Task requirements: Read the lines below and count those that have the word "intros". Respond with the number only.

Records for the exercise:
----------
(** * Shooter firmware: speed controllers and the load/fire sequencer

    A shallow embedding of [mission_systems/shooter/firmware/shooter.cpp]
    (the [USE_LINEAR_FEEDER] build, which the file selects on line 11).

    Integers are the ones of the AVR boards the sketch is written for:
    [int] is 16 bits, [long] and [unsigned long] are 32 bits; arithmetic
    outside the range wraps in two's complement.  The hardware is the board
    state (pin levels and PWM duties) and, for the Victor, the servo object it
    owns; [millis()] is an input of every operation that reads the clock. *)

From Stdlib Require Import ZArith List Bool Lia String.
Import ListNotations.
Open Scope Z_scope.

(** ** Machine integers *)

Definition wrap (bits z : Z) : Z :=
  (z + 2 ^ (bits - 1)) mod 2 ^ bits - 2 ^ (bits - 1).

Definition INT_BITS : Z := 16.
Definition LONG_BITS : Z := 32.

Definition to_int (z : Z) : Z := wrap INT_BITS z.
Definition to_long (z : Z) : Z := wrap LONG_BITS z.
Definition to_ulong (z : Z) : Z := z mod 2 ^ LONG_BITS.

Definition int_range (z : Z) : Prop := -32768 <= z <= 32767.
Definition long_range (z : Z) : Prop := -2147483648 <= z <= 2147483647.

(** ** The Arduino core the sketch calls *)

Module Arduino.

Definition LOW : Z := 0.
Definition HIGH : Z := 1.

(** [long map(long x, long in_min, long in_max, long out_min, long out_max)]
      of the Arduino core (WMath.cpp):
      [(x - in_min) * (out_max - out_min) / (in_max - in_min) + out_min],
      computed on [long] with C's division, which truncates toward zero. *)
Definition map (x in_min in_max out_min out_max : Z) : Z :=
    to_long
      (Z.quot (to_long (to_long (x - in_min) * to_long (out_max - out_min)))
              (to_long (in_max - in_min))
       + out_min).

(** Output lines of the board: the level last written to a pin with
      [digitalWrite] and the duty last written to it with [analogWrite]. *)
Record Board : Type := mkBoard {
    digital : Z -> Z;
    analog : Z -> Z
  }.

Definition upd (f : Z -> Z) (pin v : Z) : Z -> Z :=
    fun q => if q =? pin then v else f q.

Definition digitalWrite (pin v : Z) (b : Board) : Board :=
    mkBoard (upd (digital b) pin v) (analog b).

(** [void analogWrite(uint8_t pin, int val)] *)
Definition analogWrite (pin v : Z) (b : Board) : Board :=
    mkBoard (digital b) (upd (analog b) pin (to_int v)).

Definition board0 : Board := mkBoard (fun _ => LOW) (fun _ => 0).

(** The Servo library object: the pin it is attached to and the pulse
      widths handed to [writeMicroseconds], most recent first. *)
Record Servo : Type := mkServo {
    attached : option Z;
    pulses : list Z
  }.

Definition Servo0 : Servo := mkServo None [].
Definition attach (pin : Z) (s : Servo) : Servo := mkServo (Some pin) (pulses s).
Definition writeMicroseconds (us : Z) (s : Servo) : Servo :=
    mkServo (attached s) (us :: pulses s).

End Arduino.

Import Arduino.

Definition SHOOTER_PIN : Z := 3.
Definition FEEDER_A_PIN : Z := 8.
Definition FEEDER_B_PIN : Z := 9.
Definition FEEDER_PWM_PIN : Z := 5.

(** ** class SpeedController *)

(** The two virtual methods and the [reversed] field every controller has.
    A method runs on the object and on the board it writes to. *)
Class SpeedController (A : Type) : Type := {
  reversed : A -> bool;
  put_reversed : bool -> A -> A;
  _set : Z -> A -> Board -> A * Board;
  _get : A -> Z
}.

Section SpeedControllerMethods.
Context {A : Type} `{SpeedController A}.

Definition set (s : Z) (a : A) (b : Board) : A * Board :=
    if reversed a then _set (to_int (- s)) a b else _set s a b.

Definition get (a : A) : Z :=
    if reversed a then to_int (- _get a) else _get a.

Definition setReversed (r : bool) (a : A) : A := put_reversed r a.

Definition on : A -> Board -> A * Board := set 100.
Definition off : A -> Board -> A * Board := set 0.
Definition reverse : A -> Board -> A * Board := set (-100).
End SpeedControllerMethods.

(** ** class Victor : the shooter's ramped controller *)

Record Victor : Type := mkVictor {
  v_reversed : bool;
  controller : Servo;
  goal : Z;
  cur : Z;
  pin : Z
}.

Module VictorImpl.

(** [_set] only moves the goal; its [nh.logdebug] call writes no state. *)
Definition _set (s : Z) (v : Victor) (b : Board) : Victor * Board :=
    (mkVictor (v_reversed v) (controller v)
              (to_int (Arduino.map s (-100) 100 1000 2000)) (cur v) (pin v),
     b).

Definition _get (v : Victor) : Z :=
    to_int (Arduino.map (cur v) 1000 2000 (-100) 100).

Definition put_reversed (r : bool) (v : Victor) : Victor :=
    mkVictor r (controller v) (goal v) (cur v) (pin v).

(** [Victor(int p)] *)
Definition new (p : Z) : Victor := mkVictor false Servo0 1500 1500 p.
(** The colours are written without an error. *)
Lemma color_cmd_ok (surfaces : list (string * surface_data)) (consts : list constant_data) :
  exists colors, color_cmd surfaces consts = Ok colors.
Proof.
  unfold color_cmd.
  set (step := fun (acc : string * string) (ns : string * surface_data) => _).
  assert (Hfold : forall l ra rb, exists ra' rb',
            foldl step ("color_map=" +:+ ra, "color=" +:+ rb)%string l
            = ("color_map=" +:+ ra', "color=" +:+ rb')%string).
  { induction l as [|ns l IH]; intros ra rb; [by eexists _, _|].
    cbn [foldl]. unfold step at 2. cbn [fst snd].
    destruct (s_attribute ns.2 !! "color"%string) as [a|].
    - destruct (bool_decide (a_map a = Some true)).
      + change ("color_map=" +:+ ra +:+ str (a_value a) +:+ ",")%string
          with (("color_map=" +:+ ra) +:+ str (a_value a) +:+ ",")%string.
        rewrite string_app_assoc. apply IH.
      + change ("color=" +:+ rb +:+ str (a_value a) +:+ ",")%string
          with (("color=" +:+ rb) +:+ str (a_value a) +:+ ",")%string.
        rewrite string_app_assoc. apply IH.
    - rewrite string_app_assoc. apply IH. }
  destruct (Hfold surfaces ""%string ""%string) as (ra & rb & Hf).
  change ("color_map=" +:+ "")%string with "color_map="%string in Hf.
  change ("color=" +:+ "")%string with "color="%string in Hf.
  rewrite Hf. rewrite (accumulate_prefix ("color=" +:+ rb)), string_app_assoc.
  destruct (split_second "color_map" ra eq_refl) as [pm Hpm].
  destruct (split_second "color" (rb +:+ accumulate "" (fun c => c_color c +:+ ",") consts)
              eq_refl) as [pv Hpv].
  change ("color_map" +:+ "=" +:+ ra)%string with ("color_map=" +:+ ra)%string in Hpm.
  change ("color" +:+ "=" +:+ ?r)%string with ("color=" +:+ r)%string in Hpv.
  rewrite Hpm, Hpv. by eexists.
Qed.
(** X4. The event structure [glk_select] captured stays captured until
    the next [glk_select]: no request, cancellation, write or read
    replaces or forgets it. *)
Theorem captured_event_stays cs e s :
  Forall (λ c, is_select c = false) cs →
  is_event (inputState (run cs (glk_select e s))) = Some e.
Proof.
  intros Hcs.
  assert (is_event (inputState (glk_select e s)) = Some e) as Hinit by done.
  revert Hinit. generalize (glk_select e s).
  induction cs as [|c cs IH]; intros s0 Hs0; [done|].
  apply Forall_cons in Hcs as [Hc Hcs]. cbn. apply IH; [done|].
  rewrite step_is_event. by destruct c.
Qed.

(** X5. The storage is written by [glk_stream_close] alone, and only
    when the stream closed is a file stream opened for writing: a call
    that changes what the storage holds under a name is the close of
    such a stream bound to that name, and leaves the text of the
    stream's data there. *)
Theorem storage_written_only_by_close c s (k : jstring) :
  localStorage (step c s) !! k ≠ localStorage s !! k →
  ∃ str result st fr,
    c = Stream_close str result
    ∧ streams s !! str = Some st ∧ fref st = Some fr ∧ filename fr = k
    ∧ (fmode st = Some filemode_Write ∨ fmode st = Some filemode_ReadWrite)
    ∧ localStorage (step c s) !! k = Some (JSON_stringify (data st)).
Proof.
  rewrite step_localStorage. intros Hk.
  destruct c; try done.
  destruct (streams s !! str) as [st|] eqn:Hst; [|done].
  destruct (fref st) as [fr|] eqn:Hfr; [|done].
  destruct (bool_decide (fmode st = Some filemode_Write)
            || bool_decide (fmode st = Some filemode_ReadWrite)) eqn:Hm;
    [|done].
  destruct (decide (filename fr = k)) as [<-|Hne];
    [|by rewrite lookup_insert_ne in Hk].
  exists str, result, st, fr. repeat split; try done.
  - apply orb_true_iff in Hm as [Hm|Hm]; apply bool_decide_eq_true in Hm;
      auto.
  - by rewrite lookup_insert_eq.
Qed.


(** ** Counters *)

Lemma write_count_after (g : stream → stream) str st s1 s n :
  streams s !! str = Some st →
  streams s1 = streams s ∨ streams s1 = alter g str (streams s) →
  (∀ x, write_count (g x) = write_count x) →
  write_count
    <$> streams (update_stream str
                   (λ x, set_write_count (write_count x + n) x) s1) !! str
  = Some (write_count st + n).
Proof.
  intros Hst Hs1 Hg. rewrite streams_update_stream_eq.
  destruct Hs1 as [-> | ->].
  - by rewrite Hst.
  - rewrite list_lookup_alter_eq, Hst. cbn. by rewrite Hg.
Qed.

Lemma put_char_stream_inner str ch s :
  let s1 :=
    if to_screen str s then append_output (String_fromCharCode ch) s
    else
      match streams s !! str with
      | Some st =>
          match buf st with
          | Some b =>
              if pos st <? buflen st
              then update_stream str (set_pos (pos st + 1))
                     (array_store b (pos st) (Num ch) s)
              else s
          | None =>
              if truthy_array (data st)
              then update_stream str (set_data (data st ++ [ch])) s
              else s
          end
      | None => s
      end in
  ∃ g, (streams s1 = streams s ∨ streams s1 = alter g str (streams s))
       ∧ ∀ x, write_count (g x) = write_count x.
Proof.
  cbn zeta. destruct (to_screen str s); [exists id; auto|].
  destruct (streams s !! str) as [st|]; [|exists id; auto].
  destruct (buf st).
  - destruct (pos st <? buflen st); [|exists id; auto].
    exists (set_pos (pos st + 1)). auto.
  - exists (set_data (data st ++ [ch])). auto.
Qed.

Lemma put_text_stream_inner str (text : jstring) s :
  let s1 :=
    if to_screen str s then append_output text s
    else
      match streams s !! str with
      | Some st =>
          if truthy_array (data st)
          then update_stream str (set_data (data st ++ text)) s
          else s
      | None => s
      end in
  ∃ g, (streams s1 = streams s ∨ streams s1 = alter g str (streams s))
       ∧ ∀ x, write_count (g x) = write_count x.
Proof.
  cbn zeta. destruct (to_screen str s); [exists id; auto|].
  destruct (streams s !! str) as [st|]; [|exists id; auto].
  exists (set_data (data st ++ text)). auto.
Qed.
(** * Single-cell survival game: the match simulation core

    A shallow embedding of the simulation code of the game (hexUtils.js,
    config.js, types.js, Tile.js, Player.js, GameState.js,
    TileFallManager.js, InputHandler.js, the event wiring of GameMode.js
    and the state changes of a rendered frame) together with the
    properties of the hexagonal grid, the set-up and the spawn phase of a
    match, the tile-fall scheduler, the movement tick and the game-over
    resolution.

    Conventions.
    - A JavaScript number that holds a pixel coordinate, a velocity or a
      time stamp is a real number ([R]) and its arithmetic is exact, but in
      two places, where the rounding of the machine decides the result: the
      product of [Math.floor(Math.random() * n)] is rounded to a double
      ([Binary64.round]), and the round trip of a hex through the pixels is
      stated on the doubles themselves ([HexUtils64], on the primitive
      floats).  Hex coordinates, the grid radius and the scheduler interval
      only ever hold integers and are in [Z].
    - [Math.random()] is an explicit argument, a real in the interval
      from 0 (included) to 1 (excluded); where its rounding matters it is
      a double ([Binary64.representable]).
    - Objects that are shared by reference (players) live in a heap and are
      named by their address; tiles are only reachable through the board and
      are stored in it.
    - [setTimeout] puts a timer in a queue of the world; the browser's event
      loop is the step relation that takes timers out of it.
    - Fields that only feed the renderer (colours, wobble, squash and
      stretch, jiggle, sink, shatter pieces) are left out. *)

From Stdlib Require Import ZArith Reals Lra Lia String Bool.
From Stdlib Require Import Decimal DecimalString DecimalZ DecimalPos Ascii.
From Stdlib Require Import FinFun List.
From Stdlib Require Floats.
Import ListNotations.

Set Implicit Arguments.

Local Open Scope list_scope.

(** ** hexUtils.js *)

Module HexUtils.

Record HexPosition : Type := mkHex { q : Z; r : Z }.

Definition add (a b : HexPosition) : HexPosition :=
  mkHex (q a + q b) (r a + r b).

Definition subtract (a b : HexPosition) : HexPosition :=
  mkHex (q a - q b) (r a - r b).

Definition equals (a b : HexPosition) : bool :=
  (q a =? q b)%Z && (r a =? r b)%Z.

(** Template-literal conversion of an integer: decimal digits, a leading
    minus sign for negative numbers. *)
Definition numToString (n : Z) : string :=
  NilZero.string_of_int (Z.to_int n).

Definition toKey (p : HexPosition) : string :=
  (numToString (q p) ++ "," ++ numToString (r p))%string.

Definition distance (a b : HexPosition) : Z :=
  let dq := (q a - q b)%Z in
  let dr := (r a - r b)%Z in
  let ds := ((- q a - r a) - (- q b - r b))%Z in
  ((Z.abs dq + Z.abs dr + Z.abs ds) / 2)%Z.

(** Comparisons of numbers as the booleans JavaScript computes. *)
Definition gtb (a b : R) : bool := if Rlt_dec b a then true else false.
Definition ltb (a b : R) : bool := if Rlt_dec a b then true else false.
Definition geb (a b : R) : bool := if Rle_dec b a then true else false.
Definition leb (a b : R) : bool := if Rle_dec a b then true else false.

(** [Math.round]: the nearest integer, halves towards plus infinity. *)
Definition round (x : R) : Z := Zfloor (x + / 2).

Record Pixel : Type := mkPixel { px : R; py : R }.

Definition axialToPixel (pos : HexPosition) (hexRadius centerX centerY : R)
  : Pixel :=
  let x := (hexRadius * (sqrt 3 * IZR (q pos) + sqrt 3 / 2 * IZR (r pos))
            + centerX)%R in
  let y := (hexRadius * (15 / 10 * IZR (r pos)) + centerY)%R in
  mkPixel x y.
----------
Exercise response: 5